«Questa è la mia stanza, cara.» disse dando maggior significato all'aggettivo possessivo. Aveva dei jeans neri e stretti, una camicia con dei disegni strani e una specie di stivaletti ai piedi.

«Sei gay?» pensai ad alta voce. Cosa che mi succedeva spesso. Alzai gli occhi nei suoi e lui alzò le sopracciglia, sorridendo compiaciuto. Delle fossette spuntarono ai lati della bocca. «Ho pensato ad alta voce, scusa.» mi ripresi subito, cercando di non sembrare più strana di quanto già fossi.

«Hai sbagliato camera.» affermò, sicuro di se. Il sorriso era scomparso. Afferrai il mazzo di chiavi che era sul comodino, mostrandogliele.

«Vedi queste? Se la stanza non fosse stata mia non avrei potuto aprire.» spiegai, come si spiega ai bambini piccoli. A quanto pareva era più stupido di quanto pensassi.

«Cambia letto.» mi impose, sedendosi su quello dove poco prima ero sdraiata io. Lo guardai stupita, alzando le sopracciglia e storcendo la bocca, infastidita.

«Perché dovrei cambiare letto?» gli chiesi. «C'è per caso scritto il tuo nome?» continuai. Non mi poteva trattare così, avevo pur sempre una dignità.

«Fai troppe domande.» rispose. «E' così e basta.» aggiunse. Capivo che magari era entrato prima lui in quella stanza e che quindi il primo che arriva si prende il letto che preferisce, ma se me l'avesse detto con gentilezza gliel'avrei anche lasciato. Era un vero maleducato.

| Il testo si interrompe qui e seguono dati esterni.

(** * pyext2: a shallow embedding of the ext2 engine

    The development follows the Python sources:
      - [ext2/fs/device.py]       the random-access byte device;
      - [ext2/disk/disk.py]       [Ext2Disk]: inode reading, bitmap scans,
                                  the inode allocator, absolute path lookup;
      - [ext2/file/directory.py]  [_Entry], [_EntryList], [Ext2Directory].

    Python integers are unbounded, so they are [Z]; [/] and [%] on them
    are floor division and floor modulus, which are [Z.div] and [Z.modulo]
    for the positive divisors used here.  Python 2 [str] is a byte string:
    names and paths are [string] (a list of 8-bit [ascii]), device contents
    are lists of byte values in [Z]. *)

From Stdlib Require Import ZArith List String Ascii Bool Lia.
Import ListNotations.
Local Open Scope Z_scope.

(** ** Outcomes of a call

    A Python call returns a value, raises, or does not return.  The last
    case is needed for the entry scan, whose [while] loop spins on a record
    of length zero. *)

Inductive Error : Type :=
| FilesystemError (msg : string)
| FileNotFoundError
| UnsupportedOperationError
| PyException (msg : string)
| StructError
| TypeError
| IndexError
| AttributeError
| AssertionError
| IOError
| ZeroDivisionError.

Inductive Result (A : Type) : Type :=
| Ok (a : A)
| Raise (e : Error)
| Diverge.

Arguments Ok {A} a.
Arguments Raise {A} e.
Arguments Diverge {A}.

Definition bindR {A B : Type} (r : Result A) (k : A -> Result B) : Result B :=
  match r with
  | Ok a => k a
  | Raise e => Raise e
  | Diverge => Diverge
  end.

(** Code that mutates: the state reached when an exception is raised is
    kept, as it is in Python. *)

Definition M (S A : Type) : Type := S -> Result A * S.

Definition ret {S A : Type} (a : A) : M S A := fun s => (Ok a, s).

Definition raise {S A : Type} (e : Error) : M S A := fun s => (Raise e, s).

Definition bind {S A B : Type} (m : M S A) (k : A -> M S B) : M S B :=
  fun s =>
    match m s with
    | (Ok a, s') => k a s'
    | (Raise e, s') => (Raise e, s')
    | (Diverge, s') => (Diverge, s')
    end.

Definition get {S : Type} : M S S := fun s => (Ok s, s).

Definition put {S : Type} (s : S) : M S unit := fun _ => (Ok tt, s).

Portai lo sguardo alla sveglia sul comodino. Le 4.09 di mattina. Era rientrato a quell'ora? Non erano affari miei, volevo solo dormire. Lasciai perdere il ragazzo strano e salii al letto di sopra, coprendomi fino al collo. A Brighton faceva caldo in quel periodo, ma ero fin troppo nuda per stare in camera con un ragazzo. No, non ero di certo una santa, ma provavo fastidio comunque. Chiusi gli occhi e mi addormentai poco dopo.

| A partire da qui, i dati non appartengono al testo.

(** Row 1 of the example plane is missing when [useTop = 1]. *)
Lemma luma_missing_row_witness :
  is_missing 1 1 = true /\
  exists d', deintKernel_launch example_plane example_uninit 4 4 4 1 0 = Some d' /\
    nth (Z.to_nat (1 * 4 + 1)) d' 0
    = (4 * px example_plane 4 1 (clamp 4 (1 - 1)) + 4 * px example_plane 4 1 (clamp 4 (1 + 1))
       + px example_plane 4 1 (clamp 4 (1 - 3)) + px example_plane 4 1 (clamp 4 (1 + 3))
       + 5) / 10.
Proof.
  split; [reflexivity|].
  apply (luma_missing_row example_plane example_uninit 4 4 4 1 1 1);
    [lia | reflexivity | reflexivity | example_bytes | lia | lia | reflexivity].
Defined.

Lemma present_row_copied_witness :
  is_missing 1 2 = false /\
  exists d', deintKernel_launch example_plane example_uninit 4 4 4 1 0 = Some d' /\
    nth (Z.to_nat (2 * 4 + 3)) d' 0 = px example_plane 4 3 2.
Proof.
  split; [reflexivity|].
  apply (present_row_copied example_plane example_uninit 4 4 4 1 0 3 2);
    [lia | reflexivity | reflexivity | example_bytes | lia | lia | reflexivity].
Defined.

Lemma chroma_missing_row_witness :
  is_missing 0 0 = true /\
  exists d', deintKernel_launch example_plane example_uninit 4 4 4 0 1 = Some d' /\
    nth (Z.to_nat (0 * 4 + 2)) d' 0
    = (px example_plane 4 2 (Z.max (0 - 1) 0)
       + px example_plane 4 2 (Z.min (0 + 1) (4 - 1)) + 1) / 2.
Proof.
  split; [reflexivity|].
  apply (chroma_missing_row example_plane example_uninit 4 4 4 0 1 2 0);
    [lia | reflexivity | reflexivity | example_bytes | discriminate | lia | lia | reflexivity].
Defined.

Lemma kernel_accesses_in_bounds_witness :
  0 <= 4 <= 4 /\
  exists d', deintKernel_launch example_plane example_uninit 4 4 4 1 0 = Some d'.
Proof.
  split; [lia|].
  exact (proj2 (proj2 (kernel_accesses_in_bounds example_plane example_uninit 4 4 4 1 0
                         ltac:(lia) eq_refl eq_refl))).
Defined.

Lemma kernel_arith_bounds_witness :
  bytes example_plane /\
  exists v, pixel_value example_plane 4 4 1 0 1 3 = Some v /\ 0 <= v <= 255 /\ to_uint8 v = v.
Proof.
  split; [example_bytes|].
  exact (proj2 (proj2 (kernel_arith_bounds example_plane 4 4 4 1 0 1 3
                         ltac:(lia) eq_refl ltac:(example_bytes) ltac:(lia) ltac:(lia)))).
Defined.

(* ------------------------------------------------------------------ *)
(** ** Further properties of the host wrapper and the frame callback *)

Lemma firstn_frame (l : list Z) (stride h : Z) :
  Z.of_nat (length l) = stride * h -> firstn (Z.to_nat (stride * h)) l = l.
Proof.
  intros E. rewrite <- E, Nat2Z.id. apply firstn_all.
Qed.

(** [runDeintKernel] on a host plane of [stride * h] bytes: the returned
    plane has [stride * h] bytes, and every padding byte (column [>= w]) is
    the unspecified content of the fresh device buffer, copied back as is:
    the kernel never writes it and it is not taken from the source. *)
Theorem runDeintKernel_padding (sp uninit : list Z) (w h stride useTop isChroma : Z) :
  0 <= w <= stride -> Z.of_nat (length sp) = stride * h ->
  length uninit = length sp ->
  exists dp, runDeintKernel sp w h stride useTop isChroma uninit = Some dp /\
    length dp = length sp /\
    forall o, 0 <= o -> w <= o mod stride ->
      nth (Z.to_nat o) dp 0 = nth (Z.to_nat o) uninit 0.
Proof.
  intros Hw Hlen Hu. unfold runDeintKernel. cbv zeta.
  rewrite (firstn_frame sp stride h Hlen).
  rewrite (firstn_frame uninit stride h) by lia.
  destruct (launch_padding sp w h stride Hw Hlen useTop isChroma uninit Hu)
    as [d' [Hl Hpad]].
  destruct (launch_spec sp w h stride Hw Hlen useTop isChroma uninit Hu)
    as [d'' [Hl' [Hlen' _]]].
  rewrite Hl in Hl'. injection Hl' as <-.
  exists d'. split; [exact Hl|]. split; [lia | exact Hpad].
Qed.

(** The pixels of the plane do not depend on the device memory: two runs of
    [runDeintKernel] on the same host plane, with any contents of the fresh
    device buffer, agree on every pixel [(x, y)] with [x < w], [y < h], and
    that byte is the value the pixel's thread computes from the host
    plane. *)
Theorem runDeintKernel_pixels_deterministic (sp u1 u2 : list Z)
    (w h stride useTop isChroma : Z) :
  0 <= w <= stride -> Z.of_nat (length sp) = stride * h ->
  length u1 = length sp -> length u2 = length sp ->
  exists d1 d2,
    runDeintKernel sp w h stride useTop isChroma u1 = Some d1 /\
    runDeintKernel sp w h stride useTop isChroma u2 = Some d2 /\
    forall x y, 0 <= x < w -> 0 <= y < h ->
      exists v, pixel_value sp h stride useTop isChroma x y = Some v /\
        nth (Z.to_nat (y * stride + x)) d1 0 = to_uint8 v /\
        nth (Z.to_nat (y * stride + x)) d2 0 = to_uint8 v.
Proof.
  intros Hw Hlen H1 H2. unfold runDeintKernel. cbv zeta.
  rewrite (firstn_frame sp stride h Hlen).
  rewrite (firstn_frame u1 stride h) by lia.
  rewrite (firstn_frame u2 stride h) by lia.
  destruct (launch_spec sp w h stride Hw Hlen useTop isChroma u1 H1) as [d1 [E1 [_ P1]]].
  destruct (launch_spec sp w h stride Hw Hlen useTop isChroma u2 H2) as [d2 [E2 [_ P2]]].
  exists d1, d2. split; [exact E1|]. split; [exact E2|].
  intros x y Hx Hy.
  destruct (pixel_value_some sp w h stride Hw Hlen useTop isChroma x y Hx Hy) as [v Hv].
  exists v. split; [exact Hv|]. split; [apply P1 | apply P2]; assumption.
Qed.

(** A plane [runDeintKernel] can be run on: [w <= stride], [stride * h]
    bytes, and a device buffer of the same size. *)
Definition plane_ok (p : Plane) (u : list Z) : Prop :=
  0 <= pl_width p <= pl_stride p /\
  Z.of_nat (length (pl_data p)) = pl_stride p * pl_height p /\
  length u = length (pl_data p).

Lemma runDeintKernel_ok (p : Plane) (u : list Z) (useTop isChroma : Z) :
  plane_ok p u ->
  exists dp, runDeintKernel (pl_data p) (pl_width p) (pl_height p) (pl_stride p)
               useTop isChroma u = Some dp.
Proof.
  intros [Hw [Hlen Hu]]. unfold runDeintKernel. cbv zeta.
  rewrite (firstn_frame (pl_data p) _ _ Hlen).
  rewrite (firstn_frame u (pl_stride p) (pl_height p)) by lia.
  destruct (launch_spec (pl_data p) (pl_width p) (pl_height p) (pl_stride p) Hw Hlen
              useTop isChroma u Hu) as [d' [E _]].
  exists d'. exact E.
Qed.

Sentivo la voce di mia madre lontana, fin troppo. La dovevo raggiungere, ma non ci riuscivo. Urlavo il suo nome, disperatamente, ma stava semplicemente sorridendo. Era un sorriso malinconico, come quand'era su quel letto d'ospedale. Piangevo, ed improvvisamente ero di nuovo in quella stanza troppo bianca, quasi mi accecava. Le sue parole continuavano a ripetersi nella mia mente.

«Ti prego, amore, prenditi cura di te stessa quando non ci sarò più.»

Spalancai gli occhi di scatto, mettendomi a sedere sul letto. Accanto a me c'era un ragazzo, dagli occhi azzurri. Lo fissai, aggrottando le sopracciglia e chiedendomi cosa volesse.

«Harry mi ha detto di svegliarti, stavi parlando nel sonno.» parlò. Aveva un accento diverso da quello inglese. «Stai bene?» mi chiese poco dopo. Annuii velocemente.

«Chi sei tu? E chi è Harry?» gli chiesi, alzandomi e guardandomi attorno. C'eravamo solo noi due nella stanza.

«Sono Niall, piacere.» sorrise, porgendomi la mano. Gliela strinsi, confusa. «Harry è il ragazzo riccio, un po' imbronciato, che sembra Brontolo.» spiegò dopo.

Sorrisi alle parole che usò, e capii che il mio compagno di stanza aveva anche un nome oltre che un brutto carattere. Annuii nuovamente, scendendo le scalette del letto a castello e scegliendo dei vestiti da mettere.

«Sei nuova, vero?» mi chiese e annuii. «Bene, allora dovresti sapere che la colazione finisce tra circa dieci minuti e le lezioni iniziano subito dopo.»

Appena pronunciò quelle parole spalancai gli occhi, cominciando ad imprecare e corsi in bagno, per rendermi un minimo decente. Dopo essermi vestita e lavata a tempo di record uscii, notando che quel Nail era ancora lì. Che voleva ancora? Lo guardai con una faccia confusa.